### Extracted material
▬▬▬
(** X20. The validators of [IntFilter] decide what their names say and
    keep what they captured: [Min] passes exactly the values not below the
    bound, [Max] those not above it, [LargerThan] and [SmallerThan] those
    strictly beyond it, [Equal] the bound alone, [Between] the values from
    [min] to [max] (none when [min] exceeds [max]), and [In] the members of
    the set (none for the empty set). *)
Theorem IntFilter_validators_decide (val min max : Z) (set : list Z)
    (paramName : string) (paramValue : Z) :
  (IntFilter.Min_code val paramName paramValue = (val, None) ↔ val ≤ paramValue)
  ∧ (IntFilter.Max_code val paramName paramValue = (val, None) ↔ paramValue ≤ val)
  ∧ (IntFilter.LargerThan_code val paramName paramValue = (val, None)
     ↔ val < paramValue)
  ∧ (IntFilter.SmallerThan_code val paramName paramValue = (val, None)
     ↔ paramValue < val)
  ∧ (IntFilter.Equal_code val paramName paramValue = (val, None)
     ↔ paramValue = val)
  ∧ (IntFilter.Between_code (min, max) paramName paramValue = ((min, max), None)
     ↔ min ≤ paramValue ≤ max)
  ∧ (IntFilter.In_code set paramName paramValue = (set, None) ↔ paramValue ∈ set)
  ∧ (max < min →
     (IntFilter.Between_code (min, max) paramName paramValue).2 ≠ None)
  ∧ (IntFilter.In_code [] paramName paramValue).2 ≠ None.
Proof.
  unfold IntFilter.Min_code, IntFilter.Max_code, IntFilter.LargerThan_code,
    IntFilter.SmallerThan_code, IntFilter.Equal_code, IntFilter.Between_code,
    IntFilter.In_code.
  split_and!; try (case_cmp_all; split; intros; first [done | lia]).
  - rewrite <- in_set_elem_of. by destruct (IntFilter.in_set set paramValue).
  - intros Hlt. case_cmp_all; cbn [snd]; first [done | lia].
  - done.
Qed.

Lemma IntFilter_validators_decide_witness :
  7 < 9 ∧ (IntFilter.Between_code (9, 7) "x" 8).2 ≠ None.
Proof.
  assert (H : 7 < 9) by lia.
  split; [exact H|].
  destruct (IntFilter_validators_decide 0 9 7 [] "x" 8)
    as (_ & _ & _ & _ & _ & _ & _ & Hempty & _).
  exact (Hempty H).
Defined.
▬▬▬
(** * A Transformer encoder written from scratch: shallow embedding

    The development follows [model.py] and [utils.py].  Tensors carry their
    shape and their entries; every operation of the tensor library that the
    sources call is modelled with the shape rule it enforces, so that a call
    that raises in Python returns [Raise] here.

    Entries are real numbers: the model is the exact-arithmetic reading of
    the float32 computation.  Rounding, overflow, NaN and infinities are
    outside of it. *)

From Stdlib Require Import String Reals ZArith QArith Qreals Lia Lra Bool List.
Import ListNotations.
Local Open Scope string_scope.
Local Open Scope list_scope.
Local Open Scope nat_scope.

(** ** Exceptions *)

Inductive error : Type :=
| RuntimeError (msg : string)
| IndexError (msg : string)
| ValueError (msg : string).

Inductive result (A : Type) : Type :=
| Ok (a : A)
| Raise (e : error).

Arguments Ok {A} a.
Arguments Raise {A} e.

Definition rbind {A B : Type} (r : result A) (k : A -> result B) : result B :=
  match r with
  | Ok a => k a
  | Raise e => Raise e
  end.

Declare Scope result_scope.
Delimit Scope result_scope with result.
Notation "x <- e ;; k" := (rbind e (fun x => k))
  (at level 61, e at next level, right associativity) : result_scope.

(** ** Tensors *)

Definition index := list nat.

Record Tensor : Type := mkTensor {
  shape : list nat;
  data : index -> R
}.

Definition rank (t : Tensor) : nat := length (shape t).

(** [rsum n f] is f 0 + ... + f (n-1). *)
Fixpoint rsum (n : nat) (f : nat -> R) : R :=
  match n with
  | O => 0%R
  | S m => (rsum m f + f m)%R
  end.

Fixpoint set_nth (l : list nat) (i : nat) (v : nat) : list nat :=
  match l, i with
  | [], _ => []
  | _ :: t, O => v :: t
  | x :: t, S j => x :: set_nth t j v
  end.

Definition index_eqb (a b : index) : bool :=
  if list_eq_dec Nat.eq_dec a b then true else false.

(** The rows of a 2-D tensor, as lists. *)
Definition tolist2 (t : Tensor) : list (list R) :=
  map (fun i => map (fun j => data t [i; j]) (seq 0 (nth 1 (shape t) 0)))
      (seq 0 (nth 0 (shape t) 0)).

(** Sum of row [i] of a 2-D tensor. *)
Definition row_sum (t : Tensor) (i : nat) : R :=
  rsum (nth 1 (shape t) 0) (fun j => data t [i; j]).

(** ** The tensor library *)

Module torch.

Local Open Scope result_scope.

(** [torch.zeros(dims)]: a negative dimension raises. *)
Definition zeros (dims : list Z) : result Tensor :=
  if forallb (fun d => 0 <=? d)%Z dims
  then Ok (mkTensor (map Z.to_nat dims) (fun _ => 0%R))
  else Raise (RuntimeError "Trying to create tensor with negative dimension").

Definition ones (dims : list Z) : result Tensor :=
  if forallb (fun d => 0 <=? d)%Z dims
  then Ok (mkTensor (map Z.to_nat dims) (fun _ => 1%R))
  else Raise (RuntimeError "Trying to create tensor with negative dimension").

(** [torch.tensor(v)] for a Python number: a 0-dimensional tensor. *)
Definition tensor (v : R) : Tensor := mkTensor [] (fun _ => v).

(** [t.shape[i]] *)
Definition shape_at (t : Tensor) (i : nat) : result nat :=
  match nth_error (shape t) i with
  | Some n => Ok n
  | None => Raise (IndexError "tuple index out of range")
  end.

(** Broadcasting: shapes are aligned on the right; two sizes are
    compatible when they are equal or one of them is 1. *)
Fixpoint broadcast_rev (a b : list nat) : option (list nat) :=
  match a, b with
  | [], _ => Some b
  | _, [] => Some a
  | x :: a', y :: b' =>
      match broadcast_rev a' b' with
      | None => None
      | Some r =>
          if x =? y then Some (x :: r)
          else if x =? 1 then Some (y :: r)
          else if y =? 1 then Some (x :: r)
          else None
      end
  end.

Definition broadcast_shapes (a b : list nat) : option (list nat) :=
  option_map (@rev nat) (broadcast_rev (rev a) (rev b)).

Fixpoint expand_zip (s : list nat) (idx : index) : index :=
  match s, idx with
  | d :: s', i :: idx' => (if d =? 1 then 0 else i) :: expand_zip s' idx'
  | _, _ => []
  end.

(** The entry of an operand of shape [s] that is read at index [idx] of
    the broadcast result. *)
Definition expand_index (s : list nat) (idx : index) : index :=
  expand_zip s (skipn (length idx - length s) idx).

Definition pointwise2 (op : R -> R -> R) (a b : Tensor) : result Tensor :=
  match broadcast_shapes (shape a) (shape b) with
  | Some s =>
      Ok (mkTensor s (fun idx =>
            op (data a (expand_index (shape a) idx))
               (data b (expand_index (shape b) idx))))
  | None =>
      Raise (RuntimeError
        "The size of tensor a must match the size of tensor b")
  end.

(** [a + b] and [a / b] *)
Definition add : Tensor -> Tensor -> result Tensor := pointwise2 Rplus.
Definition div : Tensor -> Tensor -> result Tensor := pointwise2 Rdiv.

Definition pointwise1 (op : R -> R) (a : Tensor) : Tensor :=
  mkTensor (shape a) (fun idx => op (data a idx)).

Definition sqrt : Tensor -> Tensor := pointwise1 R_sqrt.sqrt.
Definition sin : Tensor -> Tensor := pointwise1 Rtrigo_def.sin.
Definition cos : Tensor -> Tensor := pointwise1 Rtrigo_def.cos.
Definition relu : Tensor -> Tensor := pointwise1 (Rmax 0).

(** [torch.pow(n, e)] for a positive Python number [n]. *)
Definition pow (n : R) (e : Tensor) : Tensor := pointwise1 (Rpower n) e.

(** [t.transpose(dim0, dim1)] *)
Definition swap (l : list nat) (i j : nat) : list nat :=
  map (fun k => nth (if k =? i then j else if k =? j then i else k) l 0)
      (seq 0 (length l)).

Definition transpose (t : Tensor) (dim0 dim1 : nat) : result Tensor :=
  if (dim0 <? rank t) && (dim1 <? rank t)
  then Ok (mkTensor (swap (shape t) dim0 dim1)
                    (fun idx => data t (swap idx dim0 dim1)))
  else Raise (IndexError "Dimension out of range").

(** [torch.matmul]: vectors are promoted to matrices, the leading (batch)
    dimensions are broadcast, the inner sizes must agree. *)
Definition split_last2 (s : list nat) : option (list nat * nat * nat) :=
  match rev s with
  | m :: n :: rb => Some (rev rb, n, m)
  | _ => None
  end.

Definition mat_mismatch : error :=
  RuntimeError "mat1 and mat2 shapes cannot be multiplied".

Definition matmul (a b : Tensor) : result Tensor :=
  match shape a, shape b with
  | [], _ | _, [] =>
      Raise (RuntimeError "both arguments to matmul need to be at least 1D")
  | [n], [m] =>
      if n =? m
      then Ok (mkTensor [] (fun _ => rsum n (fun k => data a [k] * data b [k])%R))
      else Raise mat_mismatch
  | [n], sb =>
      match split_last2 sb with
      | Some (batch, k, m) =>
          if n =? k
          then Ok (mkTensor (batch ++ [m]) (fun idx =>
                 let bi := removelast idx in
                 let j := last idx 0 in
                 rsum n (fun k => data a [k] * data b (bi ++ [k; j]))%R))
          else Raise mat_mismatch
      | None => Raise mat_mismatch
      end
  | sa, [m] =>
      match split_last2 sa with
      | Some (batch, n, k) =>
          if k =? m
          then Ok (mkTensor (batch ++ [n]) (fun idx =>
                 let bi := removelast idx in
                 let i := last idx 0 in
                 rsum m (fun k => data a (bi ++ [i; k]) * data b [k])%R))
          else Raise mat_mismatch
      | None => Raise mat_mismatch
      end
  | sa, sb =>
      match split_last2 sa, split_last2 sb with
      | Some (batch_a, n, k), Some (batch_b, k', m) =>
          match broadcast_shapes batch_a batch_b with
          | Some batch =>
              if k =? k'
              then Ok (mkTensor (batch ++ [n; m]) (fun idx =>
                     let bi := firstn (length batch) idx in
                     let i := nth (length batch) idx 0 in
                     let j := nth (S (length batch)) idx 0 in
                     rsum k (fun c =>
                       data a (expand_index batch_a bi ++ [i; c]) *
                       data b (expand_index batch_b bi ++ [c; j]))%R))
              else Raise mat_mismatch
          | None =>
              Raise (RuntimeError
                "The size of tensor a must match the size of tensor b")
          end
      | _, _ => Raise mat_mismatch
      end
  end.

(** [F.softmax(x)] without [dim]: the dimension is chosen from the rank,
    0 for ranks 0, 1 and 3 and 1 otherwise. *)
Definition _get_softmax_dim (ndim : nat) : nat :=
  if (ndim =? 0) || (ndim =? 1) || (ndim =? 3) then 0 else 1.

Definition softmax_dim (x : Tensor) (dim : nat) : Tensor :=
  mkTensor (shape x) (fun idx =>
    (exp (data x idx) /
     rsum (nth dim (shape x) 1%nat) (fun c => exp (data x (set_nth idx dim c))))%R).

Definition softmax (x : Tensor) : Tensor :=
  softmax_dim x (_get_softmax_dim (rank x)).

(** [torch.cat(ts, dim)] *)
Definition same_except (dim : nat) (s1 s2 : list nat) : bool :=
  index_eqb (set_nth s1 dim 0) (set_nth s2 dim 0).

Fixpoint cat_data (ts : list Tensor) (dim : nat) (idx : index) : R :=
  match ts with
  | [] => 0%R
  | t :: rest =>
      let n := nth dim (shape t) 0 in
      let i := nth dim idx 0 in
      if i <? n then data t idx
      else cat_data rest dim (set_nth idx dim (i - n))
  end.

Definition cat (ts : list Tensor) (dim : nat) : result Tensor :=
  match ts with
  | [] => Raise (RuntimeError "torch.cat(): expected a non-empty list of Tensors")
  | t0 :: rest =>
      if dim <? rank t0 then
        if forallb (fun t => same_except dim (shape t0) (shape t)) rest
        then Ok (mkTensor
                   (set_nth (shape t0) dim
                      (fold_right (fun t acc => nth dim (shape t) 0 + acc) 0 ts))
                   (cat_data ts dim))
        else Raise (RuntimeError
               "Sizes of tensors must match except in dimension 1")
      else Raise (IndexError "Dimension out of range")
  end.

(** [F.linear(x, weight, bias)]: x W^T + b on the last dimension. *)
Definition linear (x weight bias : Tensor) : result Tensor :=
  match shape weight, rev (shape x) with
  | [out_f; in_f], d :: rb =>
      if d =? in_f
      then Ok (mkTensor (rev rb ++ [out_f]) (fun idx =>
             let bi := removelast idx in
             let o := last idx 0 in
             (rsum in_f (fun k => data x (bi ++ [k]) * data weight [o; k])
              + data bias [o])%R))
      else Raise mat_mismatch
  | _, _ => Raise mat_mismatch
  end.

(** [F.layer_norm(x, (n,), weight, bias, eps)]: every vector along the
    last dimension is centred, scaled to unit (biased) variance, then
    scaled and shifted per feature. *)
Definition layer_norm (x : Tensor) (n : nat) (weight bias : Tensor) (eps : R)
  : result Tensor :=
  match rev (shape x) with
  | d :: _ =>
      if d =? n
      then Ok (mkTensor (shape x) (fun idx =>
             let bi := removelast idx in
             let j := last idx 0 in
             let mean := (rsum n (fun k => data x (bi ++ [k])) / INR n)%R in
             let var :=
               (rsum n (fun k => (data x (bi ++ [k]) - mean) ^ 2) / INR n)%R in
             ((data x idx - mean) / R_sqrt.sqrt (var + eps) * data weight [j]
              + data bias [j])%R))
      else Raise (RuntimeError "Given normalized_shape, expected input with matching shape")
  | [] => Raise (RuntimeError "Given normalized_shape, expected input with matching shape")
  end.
▬▬▬
### Task statement
In how many lines of the records does the word "their" appear? Give the number alone.

### Response
3